Der Großvater sah sich ängstlich um; er nahm ein prächtiges Armband aus schwerem Gold aus dem Sack und hielt es ans Licht.
»Das alles gehört mir! Dieser fürstliche Reichtum! Ich, der Jäger Assatur, bin auf einmal ein Millionär geworden? So was kann einen Menschen doch rein um den Verstand bringen... «, murmelte er. »Wie wird sich meine Alte freuen, wenn sie davon erfährt! ,Welcher Jäger', sagte sie immer, ,hat es je zu etwas gebracht? ' Der Weiberverstand glaubt eben nicht an das Glück...«
Der Alte legte die Schmuckstücke behutsam in den Sack zurück und versank in Nachdenken.
»Soll ich ihn denn wieder verstecken?« murmelte er vor sich hin. »Immer wieder verstecken und immer in solcher Angst leben? Mein Enkel leistet Großes, und ich muß mich vor ihm schämen. .. Vorher war es viel besser — ich war nicht reich, aber dafür war mir's leicht ums Herz!... Wie Blei liegt mir diese Last auf dem Herzen! Mein Leben war vorher so schön, ich war ehrlich, war glücklich ... Warum habe ich mir fremdes Gut angeeignet?«
Der Alte sprang plötzlich auf, warf den Sack über die Schulter und ging auf die Tür zu.
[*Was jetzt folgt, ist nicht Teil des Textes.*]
Lemma ollama_loop_Ok (w : World) (prompt : string) (models : list string)
      (r : ComparisonResult) :
  ollama_loop w prompt models = Ok r ->
  exists before model after,
    models = (before ++ model :: after)%list
    /\ ollama_try w model prompt = Ok (Some r)
    /\ forall m r', In m before -> ollama_try w m prompt <> Ok (Some r').
Proof.
  induction models as [| m models IH]; cbn [ollama_loop]; [discriminate |].
  destruct (ollama_try w m prompt) as [[r0 |] | e] eqn:E.
  - intros H. injection H as ->. exists [], m, models.
    split; [reflexivity |]. split; [assumption |]. intros ? ? [].
  - intros H. destruct (IH H) as (before & model & after & -> & Ht & Hb).
    exists (m :: before), model, after. split; [reflexivity |].
    split; [assumption |]. intros m' r' [<- | Hin]; [congruence | eauto].
  - intros H. destruct (IH H) as (before & model & after & -> & Ht & Hb).
    exists (m :: before), model, after. split; [reflexivity |].
    split; [assumption |]. intros m' r' [<- | Hin]; [congruence | eauto].
Qed.

Lemma ollama_loop_Err (w : World) (prompt : string) (models : list string)
      (e : exn) :
  ollama_loop w prompt models = Err e ->
  e = Exception "All Ollama models failed"
  /\ forall m r', In m models -> ollama_try w m prompt <> Ok (Some r').
Proof.
  induction models as [| m models IH]; cbn [ollama_loop].
  - intros H. injection H as <-. split; [reflexivity |]. intros ? ? [].
  - destruct (ollama_try w m prompt) as [[r0 |] | e0] eqn:E;
      [discriminate | |];
      intros H; destruct (IH H) as (-> & Hb); (split; [reflexivity |]);
      intros m' r' [<- | Hin]; try congruence; eauto.
Qed.

(** X19. [_call_ollama_api] raises only its own two exceptions, the one
    for the missing library and the one after the four models, whatever
    the server or the parser raised; and a result it returns is the
    parse of the reply of the first model, in the order of the list,
    that answered with status 200 and a reply that parses. *)
Theorem _call_ollama_api_outcome (w : World) (a b : string) :
  (forall e, _call_ollama_api w a b = Err e ->
     e = Exception "requests library not available"
     \/ e = Exception "All Ollama models failed")
  /\ (forall r, _call_ollama_api w a b = Ok r ->
      REQUESTS_AVAILABLE w = true
      /\ exists before model after body ai_response,
          ollama_models = (before ++ model :: after)%list
          /\ ollama_generate w model (_build_optimized_prompt a b)
             = Ok (200, Ok body)
          /\ get_or body "response" (PStr "") = Ok ai_response
          /\ _parse_ai_response_val (json_loads w) ai_response = Ok r
          /\ forall m r', In m before ->
               ollama_try w m (_build_optimized_prompt a b)
               <> Ok (Some r')).
Proof.
  unfold _call_ollama_api. destruct (REQUESTS_AVAILABLE w); cbn [negb].
  - split.
    + intros e H. apply ollama_loop_Err in H. destruct H. auto.
    + intros r H. split; [reflexivity |]. apply ollama_loop_Ok in H.
      destruct H as (before & model & after & E & Ht & Hb).
      apply ollama_try_Some in Ht.
      destruct Ht as (body & ai & Hg & Hai & Hr).
      exists before, model, after, body, ai. auto 6.
  - split; [| discriminate]. intros e H. injection H as <-. auto.
Qed.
Doch unmittelbar am Ausgang blieb er stehen und setzte sich wieder. Er schwankte von neuem.
»Bin ich nicht ein Narr? Das ganze Leben lang hab' ich davon geträumt, Gold zu finden, und jetzt, nachdem ich es gefunden hab', will ich so dumm sein und es nicht behalten. Nein, Assatur, die Vernunft sagt dir: Das Glück hat an deine Tür gepocht — verjag es nicht! Sei kein Narr!«
Von neuem wurden alle guten Vorsätze des Jägers Assatur von der Gier nach Besitz, nach persönlichem Eigentum zunichte gemacht. Er stand auf, nahm den Sack und versteckte ihn wieder in dem Loch in der Erde.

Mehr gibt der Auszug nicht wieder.